(* ===== verification/BinaryTree.v ===== *)
(** The binary search tree (src/algorithm/binary-tree/normal/binary-tree.cpp):
    nodes on the heap, insertion through a [Node *&] reference, and the
    recursive print. *)

From stdpp Require Import pretty sorting.
From S2P Require Import Prelude Machine Mem.
#[local] Open Scope Z_scope.

(** * State *)

Record Node : Type := MkNode { value : Z; left : ptr; right : ptr }.

(** The tree object's [root] member, the heap, and what was printed. *)
Record state : Type := St { root : ptr; nodes : mem Node; cout : string }.

Definition set_nodes (h : mem Node) (s : state) : state := St (root s) h (cout s).
Definition set_root (p : ptr) (s : state) : state := St p (nodes s) (cout s).
Definition print (o : string) : cmd state unit :=
  modify (λ s, St (root s) (nodes s) (cout s +:+ o)).

Definition on_nodes {A} (m : cmd (mem Node) A) : cmd state A := zoom nodes set_nodes m.

(** What a parameter [Node *& root] can refer to: the member [root] of the
    tree, or the [left] or [right] member of a node. *)
Inductive slot : Type :=
  | RootSlot
  | LeftSlot (p : ptr)
  | RightSlot (p : ptr).

(** * Operations *)

Section operations.
Context {MA : Malloc}.

Definition read_slot (r : slot) : cmd state ptr :=
  match r with
  | RootSlot => gets root
  | LeftSlot p => n ← on_nodes (load p); mret (left n)
  | RightSlot p => n ← on_nodes (load p); mret (right n)
  end.

Definition write_slot (r : slot) (q : ptr) : cmd state unit :=
  match r with
  | RootSlot => modify (set_root q)
  | LeftSlot p => n ← on_nodes (load p); on_nodes (store p (MkNode (value n) q (right n)))
  | RightSlot p => n ← on_nodes (load p); on_nodes (store p (MkNode (value n) (left n) q))
  end.

(** new Node{...}: out of memory, std::bad_alloc is not caught. *)
Definition new_Node (n : Node) : cmd state ptr :=
  p ← on_nodes (malloc n);
  if bool_decide (p = NULL) then abort else mret p.

Fixpoint push_data_aux (fuel : nat) (r : slot) (pnode : ptr) : cmd state unit :=
  match fuel with
  | O => unfinished
  | S fuel =>
    assert_ (bool_decide (pnode ≠ NULL));;
    p ← read_slot r;
    if bool_decide (p = NULL) then write_slot r pnode else
    a ← on_nodes (load pnode);
    b ← on_nodes (load p);
    if bool_decide (value a < value b) then
      if bool_decide (left b = NULL) then write_slot (LeftSlot p) pnode
      else push_data_aux fuel (LeftSlot p) pnode
    else
      if bool_decide (right b = NULL) then write_slot (RightSlot p) pnode
      else push_data_aux fuel (RightSlot p) pnode
  end.

(** One call per level, and a tree has no more levels than nodes. *)
Definition tree_fuel (s : state) : nat := S (size (cells (nodes s))).

Definition push_data (v : Z) : cmd state unit :=
  pnode ← new_Node (MkNode v NULL NULL);
  s ← get;
  push_data_aux (tree_fuel s) RootSlot pnode.

Fixpoint preorder_print_aux (fuel : nat) (p : ptr) : cmd state unit :=
  if bool_decide (p = NULL) then mret () else
  match fuel with
  | O => unfinished
  | S fuel =>
    n ← on_nodes (load p);
    preorder_print_aux fuel (left n);;
    n ← on_nodes (load p);
    print (pretty (value n) +:+ " ");;
    n ← on_nodes (load p);
    preorder_print_aux fuel (right n)
  end.

Definition newline : string := String (Ascii.ascii_of_nat 10) EmptyString.

Definition preorder_print : cmd state unit :=
  s ← get;
  preorder_print_aux (tree_fuel s) (root s);;
  print newline.

(** BinaryTree btree; *)
Definition new_tree : state := St NULL empty_mem EmptyString.

Fixpoint push_all (vs : list Z) : cmd state unit :=
  match vs with
  | [] => mret ()
  | v :: vs => push_data v;; push_all vs
  end.

Definition main_array : list Z := [1; 3; 14; 32; 22; 31; 98; 5; 54; 23; 2].

Definition main : cmd state unit := push_all main_array;; preorder_print.
End operations.

(** * Trees *)

(** A tree of values, each with the address of its node. *)
Inductive tree : Type :=
  | Leaf
  | Branch (l : tree) (a : loc) (v : Z) (r : tree).

#[export] Instance tree_eq_dec : EqDecision tree.
Proof. solve_decision. Defined.

Fixpoint tree_at (m : gmap loc Node) (p : ptr) (t : tree) : Prop :=
  match t with
  | Leaf => p = NULL
  | Branch l a v r => p = Some a ∧ ∃ pl pr,
      m !! a = Some (MkNode v pl pr) ∧ tree_at m pl l ∧ tree_at m pr r
  end.

Fixpoint addrs (t : tree) : list loc :=
  match t with
  | Leaf => []
  | Branch l a v r => a :: addrs l ++ addrs r
  end.

Fixpoint inorder (t : tree) : list Z :=
  match t with
  | Leaf => []
  | Branch l a v r => inorder l ++ v :: inorder r
  end.

Fixpoint depth (t : tree) : nat :=
  match t with
  | Leaf => 0
  | Branch l a v r => S (depth l `max` depth r)
  end.

(** Where push_data puts a new node: equal values go to the right. *)
Fixpoint insert_node (a : loc) (v : Z) (t : tree) : tree :=
  match t with
  | Leaf => Branch Leaf a v Leaf
  | Branch l b w r =>
    if bool_decide (v < w) then Branch (insert_node a v l) b w r
    else Branch l b w (insert_node a v r)
  end.

(** Search-tree order: smaller values left, the others right. *)
Fixpoint ordered (t : tree) : Prop :=
  match t with
  | Leaf => True
  | Branch l a v r =>
    Forall (λ w, w < v) (inorder l) ∧ Forall (λ w, v ≤ w) (inorder r) ∧ ordered l ∧ ordered r
  end.

Section trees.
Implicit Types (t : tree) (m : gmap loc Node).

Lemma tree_at_frame m m' p t :
  tree_at m p t → (∀ a, a ∈ addrs t → m' !! a = m !! a) → tree_at m' p t.
Proof.
  revert p. induction t as [|l IHl a v r IHr]; intros p; [done|].
  intros (-> & pl & pr & Ha & Hl & Hr) Hm. split; [done|]. exists pl, pr.
  split_and!; [rewrite Hm //; set_solver|apply IHl|apply IHr]; set_solver.
Qed.

Lemma addrs_live m p t a : tree_at m p t → a ∈ addrs t → is_Some (m !! a).
Proof.
  revert p. induction t as [|l IHl b v r IHr]; intros p; [set_solver|].
  intros (-> & pl & pr & Hb & Hl & Hr). simpl.
  rewrite elem_of_cons elem_of_app. intros [->|[?|?]]; eauto.
Qed.

Lemma depth_addrs t : (depth t ≤ length (addrs t))%nat.
Proof. induction t; simpl; [done|]. rewrite length_app. lia. Qed.

Lemma depth_size m p t : tree_at m p t → NoDup (addrs t) → (depth t ≤ size m)%nat.
Proof.
  intros Ht Hnd. etrans; [apply depth_addrs|].
  rewrite -(size_list_to_set (C:=gset loc)) // -size_dom. apply subseteq_size.
  intros a. rewrite elem_of_list_to_set elem_of_dom. by eapply addrs_live.
Qed.

Lemma tree_at_null m t : tree_at m NULL t → t = Leaf.
Proof. destruct t; [done|]. by intros [? _]. Qed.

Lemma addrs_insert a v t : addrs (insert_node a v t) ≡ₚ a :: addrs t.
Proof.
  induction t as [|l IHl b w r IHr]; simpl; [done|]. case_bool_decide; simpl.
  - rewrite IHl. solve_Permutation.
  - rewrite IHr. solve_Permutation.
Qed.

Lemma inorder_insert a v t : inorder (insert_node a v t) ≡ₚ v :: inorder t.
Proof.
  induction t as [|l IHl b w r IHr]; simpl; [done|]. case_bool_decide; simpl.
  - rewrite IHl. solve_Permutation.
  - rewrite IHr. solve_Permutation.
Qed.

Lemma ordered_insert a v t : ordered t → ordered (insert_node a v t).
Proof.
  induction t as [|l IHl b w r IHr]; simpl; [by repeat constructor|].
  intros (Hl & Hr & Hol & Hor). case_bool_decide; simpl;
    (split_and!; [| |by eauto..]); rewrite ?inorder_insert; try done;
    constructor; [done|done|lia|done].
Qed.

Lemma ordered_sorted t : ordered t → StronglySorted Z.le (inorder t).
Proof.
  induction t as [|l IHl a v r IHr]; simpl; [constructor|].
  intros (Hl & Hr & Hol & Hor). rewrite !Forall_forall in Hl Hr.
  apply StronglySorted_app_2; [|by apply IHl|].
  - intros x y Hx. rewrite elem_of_cons. intros [->|Hy].
    + by apply Z.lt_le_incl, Hl.
    + pose proof (Hl _ Hx). pose proof (Hr _ Hy). lia.
  - constructor; [by apply IHr|]. by apply Forall_forall.
Qed.
End trees.

(** * What the operations do *)

Section specs.
Context {MA : Malloc}.
Implicit Types (s : state) (t : tree) (m : gmap loc Node) (a b c : loc).

Lemma on_nodes_done {A} (k : cmd (mem Node) A) s x h :
  k (nodes s) = (Done x, h) → on_nodes k s = (Done x, set_nodes h s).
Proof. apply zoom_done. Qed.

Lemma on_nodes_load s a n :
  cells (nodes s) !! a = Some n → on_nodes (load (Some a)) s = (Done n, s).
Proof.
  intros Ha. erewrite on_nodes_done by by eapply load_live. by destruct s.
Qed.

Lemma on_nodes_store s a n n' :
  cells (nodes s) !! a = Some n →
  on_nodes (store (Some a) n') s =
    (Done (), set_nodes (Mem (<[a := n']> (cells (nodes s))) (calls (nodes s))) s).
Proof. intros Ha. by erewrite on_nodes_done by by eapply store_live. Qed.

Lemma tree_at_leaf_insert m a v :
  m !! a = Some (MkNode v NULL NULL) → tree_at m (Some a) (insert_node a v Leaf).
Proof. intros Ha. split; [done|]. by exists NULL, NULL. Qed.

(** Insertion below a node that the reference already points to: the
    reference is only read, and no node outside the subtree changes. *)
Lemma push_aux_branch t fuel r s p a v :
  t ≠ Leaf → read_slot r s = (Done p, s) →
  tree_at (cells (nodes s)) p t → NoDup (addrs t) → a ∉ addrs t →
  cells (nodes s) !! a = Some (MkNode v NULL NULL) → (depth t ≤ fuel)%nat →
  ∃ m', push_data_aux fuel r (Some a) s =
      (Done (), set_nodes (Mem m' (calls (nodes s))) s) ∧
    tree_at m' p (insert_node a v t) ∧
    (∀ c, c ∉ addrs t → m' !! c = cells (nodes s) !! c).
Proof.
  revert fuel r p. induction t as [|l IHl b w rt IHr]; intros fuel r p Hne Hslot Ht Hnd Ha Hav Hf;
    [done|]. clear Hne. destruct Ht as (-> & pl & pr & Hb & Hl & Hr).
  simpl in Hnd, Ha, Hf. rewrite NoDup_cons NoDup_app in Hnd.
  destruct Hnd as (Hbn & Hndl & Hdis & Hndr). rewrite not_elem_of_app in Hbn.
  rewrite not_elem_of_cons not_elem_of_app in Ha. destruct Ha as (Hab & Hal & Har), Hbn as [Hbl Hbr].
  destruct fuel as [|fuel]; [lia|]. cbn [push_data_aux].
  rewrite bool_decide_eq_true_2 // bind_ret_l. erewrite bind_done by exact Hslot. cbn beta.
  rewrite bool_decide_eq_false_2 //.
  erewrite bind_done by by eapply on_nodes_load. cbn beta.
  erewrite bind_done by by eapply on_nodes_load. cbn beta. cbn [value left right insert_node].
  case_bool_decide as Hvw; case_bool_decide as Hnull; simplify_eq/=.
  - apply tree_at_null in Hl as ->. eexists. split.
    { erewrite bind_done by by eapply on_nodes_load. by eapply on_nodes_store. }
    cbn [left right value nodes set_nodes]. split.
    + split; [done|]. exists (Some a), pr. split_and!; [by simplify_map_eq| |].
      * apply tree_at_leaf_insert. by simplify_map_eq.
      * eapply tree_at_frame; [done|]. intros c Hc. rewrite lookup_insert_ne //. set_solver.
    + intros c Hc. rewrite lookup_insert_ne //. set_solver.
  - destruct (IHl fuel (LeftSlot (Some b)) pl) as (m' & Hrun & Ht' & Hfr);
      [by destruct l| |done|done|done|done|lia|].
    { unfold read_slot. by erewrite bind_done by by eapply on_nodes_load. }
    exists m'. split; [exact Hrun|]. split.
    + split; [done|]. exists pl, pr. split_and!; [by rewrite Hfr|done|].
      eapply tree_at_frame; [done|]. intros c Hc. apply Hfr. set_solver.
    + intros c Hc. apply Hfr. set_solver.
  - apply tree_at_null in Hr as ->. eexists. split.
    { erewrite bind_done by by eapply on_nodes_load. by eapply on_nodes_store. }
    cbn [left right value nodes set_nodes]. split.
    + split; [done|]. exists pl, (Some a). split_and!; [by simplify_map_eq| |].
      * eapply tree_at_frame; [done|]. intros c Hc. rewrite lookup_insert_ne //. set_solver.
      * apply tree_at_leaf_insert. by simplify_map_eq.
    + intros c Hc. rewrite lookup_insert_ne //. set_solver.
  - destruct (IHr fuel (RightSlot (Some b)) pr) as (m' & Hrun & Ht' & Hfr);
      [by destruct rt| |done|done|done|done|lia|].
    { unfold read_slot. by erewrite bind_done by by eapply on_nodes_load. }
    exists m'. split; [exact Hrun|]. split.
    + split; [done|]. exists pl, pr. split_and!; [by rewrite Hfr| |done].
      eapply tree_at_frame; [done|]. intros c Hc. apply Hfr. set_solver.
    + intros c Hc. apply Hfr. set_solver.
Qed.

What the task asks — In the records above, some lines hold the word "newline"; copy each such line.

Your solution —
Definition newline : string := String (Ascii.ascii_of_nat 10) EmptyString.
  print newline.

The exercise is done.